Objective: Previous literature in the monolingual domain has showed that letter position is not encoded in an absolute-position manner. However, with the exception of the unpublished work by Font [(2001). Rôle de la langue dansl’accès au lexique chez les bilingues: Influence de la proximité orthographique et sémantique interlangue surla reconnaissance visuelle de mots (Unpublished Doctoral thesis). Université Paul Valery, Montpellier)], there is no study investigating this issue with bilinguals. According to Font, the recognition of cognate words is affected by the position of the deviant letter. This calls the validity of the input-coding scheme of the most relevant computational model of bilingual word recognition (The Bilingual Interactive Activation Plus Model [BIA+; Dijkstra, T., & vanHeuven, W. J. (2002). The architecture of the bilingual word recognition system: From identification to decision. Bilingualism: Language and Cognition, 5, 175–197. doi:10.1017/S1366728902003012; Dijkstra, T., Miwa, K., Brummelhuis, B., Sappelli, M., & Baayen, H. (2010). How cross-language similarity and task demands affect cognate recognition. Journal of Memory and Language, 62, 284–301. doi:10.1016/j.jml.2009.12.003]) into question, since it holds that letter positions are perfectly encoded. The aim of the present research was to further examine the way letter position is encoded during non-native reading by manipulating the deviant-letter position of European Portuguese (EP)-English (EN) cognate words.

Method: To that purpose 288 stimuli (144 Portuguese-English translation words [72 cognates and 72 noncognates] and 144 pseudowords) were selected.

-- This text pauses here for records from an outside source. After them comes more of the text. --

Lemma storage_act_parts s0 reg n sk hes outs log t k cn a s' cn' : parts s0 reg n sk hes outs log t -> sk_conns sk !! k = Some cn ->
  storage_act mh sh (sk_storage sk) cn a = Some (s', cn') ->
  exists log', parts s0 reg n (set_conn (set_storage sk s') k cn') hes outs log' t.
Proof.
  intros HP Hk Ha. destruct (pt_conns _ _ _ _ _ _ _ _ HP k cn Hk) as (Hreach & [Ho [p0 Hsee] Hh Hout] & Hrp).
  assert (Hlt : (k < length (sk_conns sk))%nat) by (by eapply lookup_lt_Some).
  (* a step of the queue or the loop, after the merge handler's *)
  assert (Hdrain : forall e cn1, storage_drain sh (sk_storage sk) cn1 e = Some (s', cn') -> cn_storage cn1 = cn_storage cn ->
    cn_router cn1 = cn_router cn -> reached_serve cn1 -> (forall v, sees cn 1 v -> sees cn1 1 v) ->
    sees cn1 0 (p0, d_received (cn_storage cn) ++ received_by e,
      d_sent (cn_storage cn) ++ match e with MainSend => option_list (List.hd_error (d_outgoing (cn_storage cn))) | _ => [] end) ->
    exists log', parts s0 reg n (set_conn (set_storage sk s') k cn') hes outs log' t).
  { intros e cn1 Hd Hst1 Hrt1 Hreach1 Hsee1 Hsees.
    destruct (drain_parts log (sk_storage sk) k cn1 (cn_storage cn1) e s' cn' Hd) as (Hserve & Hrt & new & Hsp & Hnew & Hcalls & Hall);
      rewrite ?Hst1; try done; [by exists p0|].
    exists (log ++ new). apply (parts_unseen s0 reg n sk hes outs log t k cn); try done.
    - apply Hall. apply (pt_storage _ _ _ _ _ _ _ _ HP).
    - intros c [Hc|Hc]%elem_of_app; [by apply (pt_log _ _ _ _ _ _ _ _ HP)|by rewrite (Hnew c Hc)].
    - by apply (reached_same cn1).
    - congruence.
    - intros v Hv. apply (sees_serve cn1); [done|by apply Hsee1]. }
  assert (Hquiet : forall e, received_by e = [] -> e <> MainSend -> storage_drain sh (sk_storage sk) cn e = Some (s', cn') ->
    exists log', parts s0 reg n (set_conn (set_storage sk s') k cn') hes outs log' t).
  { intros e He1 He2 Hd. apply (Hdrain e cn); try done. rewrite He1. by destruct e; try done; rewrite !app_nil_r. }
  destruct a as [| | |env| | | |]; cbn [storage_act] in Ha.
  - apply bind_Some_iff in Ha as (c & Hc & Ha). destruct (ch_recv c) as [|m r] eqn:Hm; [done|].
    apply bind_Some_iff in Ha as (cn1 & H1 & Ha). destruct (conn_serve_same _ _ _ H1) as [E1 E2].
    apply (Hdrain (DrainRecv m) cn1); try done; [by eapply conn_serve_reached| |].
    + intros v. by eapply serve_other.
    + rewrite app_nil_r. by eapply serve_takes.
  - by apply (Hquiet DrainPut).
  - by apply (Hquiet DrainStop).
  - by apply (Hquiet (MainTake env)).
  - destruct (d_outgoing (cn_storage cn)) as [|m out] eqn:Hm; [done|].
    apply bind_Some_iff in Ha as (cn1 & H1 & Ha). destruct (conn_serve_same _ _ _ H1) as [E1 E2].
    apply (Hdrain MainSend cn1); try done; [by eapply conn_serve_reached| |].
    + intros v. by eapply serve_other.
    + cbn. rewrite app_nil_r. by eapply serve_says.
  - destruct (_ && _); [|done]. by apply (Hquiet CtxCancel).
  - by apply (Hquiet MainCtx).
  - apply bind_Some_iff in Ha as (x & Hx & Ha). apply bind_Some_iff in Ha as (cn1 & H1 & [= <- <-]).
    destruct (conn_serve_same _ _ _ H1) as [E1 E2]. exists log. apply (parts_unseen s0 reg n sk hes outs log t k cn); try done.
    + apply (pt_storage _ _ _ _ _ _ _ _ HP).
    + apply (pt_log _ _ _ _ _ _ _ _ HP).
    + by eapply conn_serve_reached.
    + destruct (serve_leaves _ _ _ _ _ _ _ H1 eq_refl (fun _ => eq_refl) Hsee) as [p' Hp']. constructor; rewrite ?E1; eauto.
    + intros v. by eapply serve_other.
Qed.
(** What the limits of both pipelines have checked. *)
Lemma limits_passed env msg c msg' : passes env limits_bases msg c msg' ->
  c_Type msg' = c_Type msg /\ c_Event msg' = c_Event msg /\ held_to minimal_limitation msg msg'.
Proof.
  intros (c1 & m1 & r1 & c1' & H1%(maxSubs_passed 20 _ env) & H)%passes_head; [|done]. subst m1.
  apply passes_head in H as (c2 & m2 & r2 & c2' & H2%(maxSubid_passed 256 _ env) & H); [|done]. destruct H2 as [-> Hsub].
  apply passes_head in H as (c3 & m3 & r3 & c3' & H3%(maxLimit_passed 500 100 _ env) & H); [|done]. destruct H3 as (Ht & He & Hs & Hl).
  apply passes_head in H as (c4 & m4 & r4 & c4' & H4%judge_passed & H). destruct H4 as [-> H4].
  apply passes_head in H as (c5 & m5 & r5 & c5' & H5%judge_passed & H). destruct H5 as [-> H5].
  apply passes_head in H as (c6 & m6 & r6 & c6' & H6%judge_passed & H). destruct H6 as [-> _].
  apply passes_one in H as (c7 & r7 & H7%expiration_passed); [|done]. subst m3.
  split_and!; [done..|]. split.
  - intros Hte e Hee. by eapply (event_limits_passed env).
  - intros Htr. rewrite Ht in Htr. split; [|by apply Hl]. rewrite Hs. apply Hsub. by left.
Qed.

(** ** What the pipelines let through *)

Lemma minimal_holds env c c' msg msg' resps :
  client_through env [] limits_bases msg c = (c', Ok (Some msg', resps)) -> held_to minimal_limitation msg msg'.
Proof. intros H%client_through_passes. by apply limits_passed in H as (_ & _ & ?). Qed.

Cognates were assigned to two experimental conditions according to deviant-letter position: 1) at end of the word (matriz-MATRIX); and 2) at the beginning of the word (coala-KOALA). A third condition varying both at the beginning and at the end (e.g., escala-SCALE) was also included as a control to test how the degree of cross-language overlap modulates the results. Twenty-eight proficient Portuguese-English bilinguals were asked to perform a masked priming lexical decision task in English.

Results: The results revealed faster responses for cognates with greater degree of cross-language overlap (Conditions 1 and 2). More important, priming effects were not modulated by deviant-letter position, i.e., the size of priming was similar across condition 1 and 2.

Conclusion: Although a priori, no amendments seems to be needed in the “front-end” of the coding scheme of the BIA+ model when cognate words are considered, future studies should be developed in order to explore if these results are restricted to outer deviant-letters.

Disclosure statement

No potential conflict of interest was reported by the author.